INFORMATION:
<<<<

(* ===== verification/Credentials.v ===== *)
(** * Who may change whose credentials

    A frame for the whole handler: whatever a client sends, the authentication of
    the other clients stays as it is. *)

From S2P Require Import Prelude Text Float64 Resp RespParser CmdBuilder Store.
From S2P Require Import AppState Replication Auth Registry Handler HandlerLogic Client.

(** Only the credentials of [client] may have changed. *)
Definition auth_kept (client : Z) (s s' : State) : Prop :=
  forall id, id <> client -> auth_clients (auth s') !! id = auth_clients (auth s) !! id.

#[export] Instance auth_kept_preorder client : PreOrder (auth_kept client).
Proof. split; [by intros x id|]. intros x y z H1 H2 id Hid. by rewrite H2, H1. Qed.

Create HintDb credentials discriminated.
#[export] Hint Resolve keeps_ret keeps_get keeps_of_outcome : credentials.
#[export] Hint Extern 1 (PreOrder (auth_kept _)) => apply auth_kept_preorder : credentials.

(** Peel a computation whose updates leave [auth] alone. *)
Ltac credentials_tac :=
  repeat first
    [ progress intros
    | solve [eauto with credentials]
    | solve [apply keeps_modify; intros ? ? ?; unfold with_data; repeat case_match; reflexivity]
    | apply keeps_bind; [typeclasses eauto| |]
    | apply keeps_iterate; [typeclasses eauto|]
    | match goal with |- keeps _ (match ?x with _ => _ end) => destruct x end
    | match goal with |- keeps _ ((match ?x with _ => _ end) ≫= _) => destruct x end ].

Section Frame.
Context `{Env} (client : Z).
Abbreviation kept := (keeps (auth_kept client)).

Lemma own_on_data {A} (f : Z -> Data -> outcome (Data * A)) : kept (on_data f).
Proof. intros s. unfold wlp, on_data. by destruct (f _ _) as [[]|]. Qed.
Lemma own_writes f : kept (writes f).
Proof. apply own_on_data. Qed.
Lemma own_reads f : kept (reads f).
Proof. apply own_on_data. Qed.
Lemma own_push c b : kept (push_response c b).
Proof. unfold push_response. credentials_tac. Qed.
#[local] Hint Resolve own_on_data own_writes own_reads own_push : credentials.
Lemma own_respond c r : kept (respond c r).
Proof. unfold respond. credentials_tac. Qed.
Lemma own_reg_remove t : kept (reg_remove t).
Proof. intros s. unfold wlp, reg_remove. by destruct (Registry.remove _ _ _). Qed.
Lemma own_reg_modify f : kept (reg_modify f).
Proof. unfold reg_modify. credentials_tac. Qed.
Lemma own_reg_insert t d e : kept (reg_insert t d e).
Proof. unfold reg_insert. credentials_tac. Qed.
#[local] Hint Resolve own_respond own_reg_remove own_reg_modify own_reg_insert : credentials.
Lemma own_interest fd c : kept (add_interest fd c) /\ kept (remove_interest fd c).
Proof. unfold add_interest, remove_interest. split; credentials_tac. Qed.
Lemma own_add_interest fd c : kept (add_interest fd c).
Proof. apply own_interest. Qed.
Lemma own_remove_interest fd c : kept (remove_interest fd c).
Proof. apply own_interest. Qed.
#[local] Hint Resolve own_add_interest own_remove_interest : credentials.

Lemma own_run_task t : kept (run_task t).
Proof. destruct t; cbn [run_task]; unfold run_blpop, run_null, run_xread, run_wait; credentials_tac. Qed.
Lemma own_ack_scan off ids : forall d1 d2, kept (ack_scan off ids d1 d2).
Proof. induction ids; intros d1 d2; cbn; cbv zeta; credentials_tac. Qed.
Lemma own_ack_timestamps fd ids : kept (ack_timestamps fd ids).
Proof. induction ids; cbn; credentials_tac. Qed.
#[local] Hint Resolve own_run_task own_ack_scan own_ack_timestamps : credentials.
Lemma own_replconf arg c fd : kept (cmd_replconf arg c fd).
Proof. destruct arg; cbn; credentials_tac; unfold cmd_replconf_ack; credentials_tac. Qed.

Lemma own_join k c rc : kept (join_channel k c rc).
Proof. unfold join_channel. credentials_tac. Qed.
#[local] Hint Resolve own_join : credentials.
Lemma own_subscribe_known c rc keys : kept (subscribe_known c rc keys).
Proof. induction keys; cbn; credentials_tac. Qed.
Lemma own_subscribe_new c rc keys : kept (subscribe_new c rc keys).
Proof. induction keys; cbn; credentials_tac. Qed.
#[local] Hint Resolve own_replconf own_subscribe_known own_subscribe_new : credentials.

Lemma own_exec_queue execute q : (forall c b, kept (execute c b)) -> kept (exec_queue execute q).
Proof. intros Hex. induction q as [|[] q IH]; cbn; credentials_tac. Qed.
Lemma own_exec execute c : (forall c b, kept (execute c b)) -> kept (cmd_exec execute c).
Proof.
  intros Hex. pose proof (fun q => own_exec_queue execute q Hex). unfold cmd_exec, end_txn.
  credentials_tac.
Qed.

(** Authentication writes the entry of the client that asks for it. *)
Lemma authenticate_kept a user pw id : id <> client ->
  auth_clients (authenticate a client user pw).1 !! id = auth_clients a !! id.
Proof.
  intros Hid. unfold authenticate. repeat case_match; cbn; try done; by rewrite lookup_insert_ne.
Qed.
Lemma own_auth user pw : kept (on_auth (fun a => cmd_auth a user pw client)).
Proof.
  intros s. unfold wlp, on_auth, cmd_auth.
  pose proof (authenticate_kept (auth s) (Some user) (Some pw)) as Hk.
  destruct (authenticate _ _ _ _) as [a r]. exact Hk.
Qed.
Lemma own_acl opt : kept (on_auth (fun a => cmd_acl a opt client)).
Proof.
  intros s. unfold wlp, on_auth.
  assert (auth_clients (cmd_acl (auth s) opt client).1 = auth_clients (auth s)) as Ha.
  { unfold cmd_acl. destruct opt; try done. unfold cmd_acl_setuser. repeat case_match; try done. }
  destruct (cmd_acl _ _ _). intros id _. cbn in *. by rewrite Ha.
Qed.
#[local] Hint Resolve own_auth own_acl own_exec : credentials.

Lemma own_dispatch execute c fd is_sub : (forall c b, kept (execute c b)) ->
  kept (dispatch execute c client fd is_sub).
Proof.
  intros Hex. unfold dispatch. apply keeps_bind; [typeclasses eauto|apply keeps_get; typeclasses eauto|].
  intros s. destruct c; try solve [eauto with credentials];
    unfold cmd_blpop, cmd_xread, cmd_wait, cmd_multi, cmd_discard, cmd_watch, cmd_unwatch, cmd_psync,
      cmd_subscribe, cmd_unsubscribe, cmd_publish; cbv zeta; credentials_tac.
Qed.
#[local] Hint Resolve own_dispatch : credentials.

Lemma own_execute_body execute c b fd ser : (forall c b, kept (execute c b)) ->
  kept (execute_body execute c b client fd ser).
Proof.
  intros Hex. unfold execute_body, before_cmd, after_reply, count_bytes, aof_append. cbv zeta.
  credentials_tac.
Qed.
Lemma own_execute fuel : forall c b fd ser, kept (_execute_cmd fuel c b client fd ser).
Proof.
  induction fuel as [|f IH]; intros c b fd ser; [by intros s|]. cbn [_execute_cmd].
  by apply own_execute_body.
Qed.
Lemma own_handle c b fd : kept (handle c b client fd).
Proof.
  unfold handle, execute_cmd, cmd_discard. pose proof own_execute. credentials_tac;
    apply own_exec; intros; apply own_execute.
Qed.

Lemma own_take_tasks pick ts : kept (take_tasks pick ts).
Proof. induction ts; cbn; credentials_tac. Qed.
#[local] Hint Resolve own_take_tasks own_handle : credentials.
Lemma own_turn : kept callback_deadline_expire /\ kept serve_backlog_list /\
  kept serve_backlog_stream /\ kept aof_flush.
Proof.
  unfold callback_deadline_expire, serve_backlog_list, serve_backlog_stream, aof_flush. cbv zeta.
  split_and!; credentials_tac.
Qed.

Lemma own_handshake c cmd b : client_fd c = client -> kept (handshake_to_master c cmd b).
Proof. intros Hc. unfold handshake_to_master. rewrite Hc. cbv zeta. credentials_tac. Qed.

Lemma own_serve_value c t : client_fd c = client -> kept (serve_value c t).
Proof.
  intros Hc. pose proof (fun cmd b => own_handshake c cmd b Hc). unfold serve_value.
  rewrite Hc. credentials_tac.
Qed.

Lemma serve_value_fd c t s : wlp (serve_value c t) (fun x _ => client_fd x.1 = client_fd c) s.
Proof.
  unfold serve_value. apply wlp_any. intros b s1. apply wlp_any. intros [cmd|e] s2.
  - apply wlp_bind, wlp_get. destruct (negb _ && _); [by apply wlp_any|].
    destruct (repl_status (repl_state c)) as [[]|]; try (by apply wlp_any).
    apply wlp_bind. apply (wlp_mono _ (fun x _ => client_fd x.1 = client_fd c));
      [|intros [c' r] s' Hc; by apply wlp_ret].
    unfold handshake_to_master. apply wlp_bind, wlp_get.
    destruct (handshake_state c), cmd; try (by apply wlp_any).
    cbv zeta. destruct (start_counting _); by apply wlp_any.
  - by apply wlp_any.
Qed.

(** What is left by [read_socket]: the credentials of others, and the descriptor
    of the connection. *)
Definition own (s : State) (c : TcpClient) (s' : State) : Prop :=
  auth_kept client s s' /\ client_fd c = client.

Lemma own_read_loop takes fuel : forall c written s, client_fd c = client ->
  wlp (read_loop fuel takes c written)
    (fun o s' => match o with Some (c', _, _) => own s c' s' | None => True end) s.
Proof.
  induction fuel as [|f IH]; intros c written s Hc; cbn [read_loop]; [by apply wlp_ret|].
  apply wlp_bind, wlp_of_outcome. intros [[] p] _; [|by apply wlp_ret].
  destruct (get_completed p) as [[t|] q]; [|by apply wlp_ret]. apply wlp_bind.
  pose proof (own_serve_value (with_parser c q) t Hc s) as Hk.
  pose proof (serve_value_fd (with_parser c q) t s) as Hfd. unfold wlp in Hk, Hfd |- *.
  destruct (serve_value _ t s) as [[s' [c' b]]|]; [|done]. cbn in Hfd.
  destruct (write_all _ _ _) as [x []]; [|split; [exact Hk|congruence]].
  pose proof (IH c' (written ++ [x]) s' (eq_trans Hfd Hc)) as Hk'. unfold wlp in Hk'.
  destruct (read_loop _ _ _ _ s') as [[s'' [[[c'' w] ok]|]]|]; [|done|done].
  destruct Hk' as [Hk' Hfd']. split; [by transitivity s'|done].
Qed.

Lemma own_read_socket c incoming takes s : client_fd c = client ->
  wlp (read_socket c incoming takes) (fun x s' => own s x.1.1 s') s.
Proof.
  intros Hc. unfold read_socket.
  destruct incoming as [[|x l]|]; [by apply wlp_ret| |by apply wlp_ret].
  cbv zeta. apply wlp_bind. eapply wlp_mono; [by apply own_read_loop|].
  intros [[[c' w] ok]|] s' Ho; apply wlp_of_outcome; intros x' [= <-]; exact Ho.
Qed.
End Frame.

>>>>

WHAT IS EXPECTED: Could you return all lines from the records that include the word "rewrite"?

RESPONSE AREA:
Proof. split; [by intros x id|]. intros x y z H1 H2 id Hid. by rewrite H2, H1. Qed.
  intros Hid. unfold authenticate. repeat case_match; cbn; try done; by rewrite lookup_insert_ne.
  destruct (cmd_acl _ _ _). intros id _. cbn in *. by rewrite Ha.
Proof. intros Hc. unfold handshake_to_master. rewrite Hc. cbv zeta. credentials_tac. Qed.
  rewrite Hc. credentials_tac.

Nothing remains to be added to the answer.